2022 ESA Annual Meeting (August 14 - 19)

PS 23-35
Predicting heavy soil metal contents and mapping using machine learning algorithms

5:00 PM-6:30 PM
ESA Exhibit Hall
Hyewon Kang, Seoul National University;SangJin Park,Seoul National University;Dong Kun Lee,Seoul National University;
Background/Question/Methods

Nowadays, due to the rapid urbanization phenomenon, Human-beings are facing global environmental problems. Soil is the largest pool of the terrestrial ecosystem and plays an important role in various functions such as the production of organisms and preservation of diversity, yet it is losing those functions owing to soil contamination. In an effort to minimize that, environmental impact assessment is conducted and the importance of the soil sector is emphasized. Therefore, this study predicted the stock amount of soil heavy metals according to urban development so that an efficient soil management plans could be established. Based on the national inventory, metadata on soil contamination in the Seoul metropolitan area of South Korea was constructed, as well as the distribution of heavy metal capacity in the soil was mapped using three machine learning models.

Results/Conclusions

We predict the spatial distribution of heavy metals concentrations on the soil with all three models for the Seoul metropolitan area of South Korea. The kNN model achieved the highest predictive performance.
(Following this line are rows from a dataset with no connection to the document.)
Lemma back_inv p : back p = star → p = take (length p - 1) p ++ [star].
Proof.
  intros H. destruct (decide (p = [])) as [->|Hne]; [unfold back, star in H; simpl in H; lia|].
  destruct (exists_last Hne) as (p' & c & ->). rewrite back_app in H. subst c.
  rewrite length_app. simpl. replace (length p' + 1 - 1)%nat with (length p') by lia.
  by rewrite take_app_length.
Qed.

Lemma stars_inv p :
  (2 <= length p)%nat → front p = star → back p = star →
  p = star :: take (length p - 2) (drop 1 p) ++ [star].
Proof.
  intros Hl Hf Hb. destruct p as [|c [|d q]]; [simpl in Hl; lia..|].
  unfold front in Hf. simpl in Hf. subst c.
  assert (back (d :: q) = star) as Hb' by exact Hb.
  cbn [drop]. rewrite ?drop_0. rewrite (back_inv _ Hb') at 1. done.
Qed.

Lemma wildcard_inv p txt :
  WildcardMatch p txt = true → documented_match p txt ∨ contains p txt = true.
Proof.
  unfold WildcardMatch. destruct (text_eqb p [star]) eqn:E1.
  { apply text_eqb_spec in E1. subst. left. constructor. }
  destruct (contains p txt) eqn:E2; [auto|].
  destruct ((2 <=? length p)%nat && (front p =? star) && (back p =? star)) eqn:E3.
  { bool_to_prop. apply Nat.leb_le in H. intros Hc. apply contains_spec in Hc as (a & b & ->).
    left. rewrite (stars_inv p) at 1 by done. constructor. }
  destruct (back p =? star) eqn:E4.
  { bool_to_prop. destruct (find_sub _ txt) as [[|n]|] eqn:E5; [|done..].
    intros _. left. apply find_sub_Some in E5 as (H & _). rewrite drop_0 in H.
    apply prefixb_spec in H as [rest ->]. rewrite (back_inv _ E4) at 1. constructor. }
  destruct ((front p =? star) && (length (drop 1 p) <=? length txt)%nat) eqn:E5.
  { bool_to_prop. intros Ht. apply text_eqb_spec in Ht. left.
    rewrite (front_inv _ H). rewrite <- (take_drop (length txt - length (drop 1 p)) txt).
    rewrite Ht. constructor. }
  intros Ht. apply text_eqb_spec in Ht. subst. left. constructor.
Qed.

(** C22: a pattern matches a text exactly when the documented wildcard meaning
    holds or the raw pattern occurs in the text as a substring.  So a pattern
    without stars is not an exact match, as the comment says, but a substring
    match, and the empty pattern matches everything. *)
Theorem wildcard_match_meaning (p txt : text) :
  (WildcardMatch p txt = true ↔ documented_match p txt ∨ contains p txt = true) ∧
  WildcardMatch [] txt = true.
Proof.
  split; [split|].
  - apply wildcard_inv.
  - intros [Hd|Hc]; [|by apply wildcard_substring_text].
    destruct Hd; auto using wildcard_prefix, wildcard_suffix, wildcard_substring,
      wildcard_substring_text, contains_refl.
  - apply wildcard_substring_text, contains_nil.
Qed.

(** The documented exact match differs: a concrete pair. *)
Example plain_pattern_is_substring :
  WildcardMatch (lit "chrome.exe") (lit "notchrome.exe") = true.
Proof. reflexivity. Qed.

(** * Editing operations *)

Section edits.
Context (sort : list Rule → list Rule) `{!StdSort sort}.

Lemma AddRule_perm rule e : m_rules (fst (AddRule sort rule e)) ≡ₚ rule :: m_rules e.
Proof. simpl. rewrite sort_perm. by rewrite <- Permutation_cons_append. Qed.

Lemma filterb_negb_length (q : Rule → bool) l :
  (length (filterb (λ r, negb (q r)) l) =? length l)%nat = negb (existsb q l) ∧
  (existsb q l = false → filterb (λ r, negb (q r)) l = l).
Proof.
  induction l as [|r l [IH1 IH2]]; [done|]. cbn [filterb List.filter existsb length].
  pose proof (List.filter_length_le (λ r, negb (q r)) l) as Hle.
  destruct (q r); simpl.
  - split; [|done]. apply Nat.eqb_neq. unfold filterb in *. lia.
  - split; [exact IH1|]. intros H. f_equal. by apply IH2.
Qed.

Lemma RemoveRule_spec id e :
  m_rules (fst (RemoveRule id e)) = filterb (λ r, negb (text_eqb (r_id r) id)) (m_rules e) ∧
  snd (RemoveRule id e) = existsb (λ r, text_eqb (r_id r) id) (m_rules e).
Proof.
  unfold RemoveRule.
  destruct (filterb_negb_length (λ r, text_eqb (r_id r) id) (m_rules e)) as [-> H].
  destruct (existsb _ (m_rules e)) eqn:E; simpl; [done|].
  split; [|done]. by rewrite H.
Qed.

Lemma UpdateRule_result rule e :
  snd (UpdateRule sort rule e) = existsb (λ r, text_eqb (r_id r) (r_id rule)) (m_rules e).
Proof.
  unfold UpdateRule. generalize (m_rules e). intros l.
  destruct (find_first _ l) eqn:E; simpl.
  - symmetry. apply existsb_exists. apply find_first_Some in E as (l1 & l2 & -> & ? & _).
    eexists. split; [|done]. apply in_or_app. simpl. auto.
  - symmetry. apply not_true_is_false. rewrite existsb_exists. intros (r & Hin & Hr).
    rewrite find_first_None, Forall_forall in E.
    apply list_elem_of_In, E in Hin. congruence.
Qed.
End edits.

(** Adding a rule keeps exactly the old rules and the new one; removing an
    id drops every rule with that id, keeps the others in order, and reports
    whether there was one; updating an unknown id changes nothing and reports
    false. *)
Theorem rule_edits (sort : list Rule → list Rule) `{!StdSort sort} (e : RuleEngine) :
  (∀ rule, GetRules (fst (AddRule sort rule e)) ≡ₚ rule :: GetRules e) ∧
  (∀ id, GetRules (fst (RemoveRule id e))
           = filterb (λ r, negb (text_eqb (r_id r) id)) (GetRules e) ∧
         snd (RemoveRule id e) = existsb (λ r, text_eqb (r_id r) id) (GetRules e)) ∧
  (∀ rule, snd (UpdateRule sort rule e)
             = existsb (λ r, text_eqb (r_id r) (r_id rule)) (GetRules e) ∧
           (snd (UpdateRule sort rule e) = false → fst (UpdateRule sort rule e) = e)).
Proof.
  split; [|split].
  - intros rule. by apply AddRule_perm.
  - intros id. apply RemoveRule_spec.
  - intros rule. split; [apply UpdateRule_result|].
    unfold UpdateRule. by case_match.
Qed.

Lemma rule_edits_witness :
  let e := mkRuleEngine [mkRule (lit "a") Global Block [] [] 9 true 0 0] in
  snd (RemoveRule (lit "a") e) = true ∧
  snd (UpdateRule (merge_sort prio_le) (mkRule (lit "zz") Global Block [] [] 9 true 0 0) e) = false.
Proof.
  intros e. destruct (rule_edits (merge_sort prio_le) e) as (_ & HR & HU). split.
  - destruct (HR (lit "a")) as [_ ->]. reflexivity.
  - destruct (HU (mkRule (lit "zz") Global Block [] [] 9 true 0 0)) as [-> _]. reflexivity.
Defined.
The use of kNN model enabled the integration of numerical as well as categorical variables into one prediction approach. In general, the model shows similar patterns of the spatial heavy metals distribution that only differ locally from each other. Among the nine heavy metals, the concentration of As, Cd, Cu, F, Hg, and Zn were found to be higher than the median of 1. It was also confirmed that the high heavy metals concentration value was mainly distributed in Seoul, where urbanization was advanced. However, the values of Ni and Cr6+ were relatively low with the median of 0. In conclusion, the higher the urban development area, the higher the concentration of soil heavy metals, which suggests the importance of the soil sector for environmental impact assessment.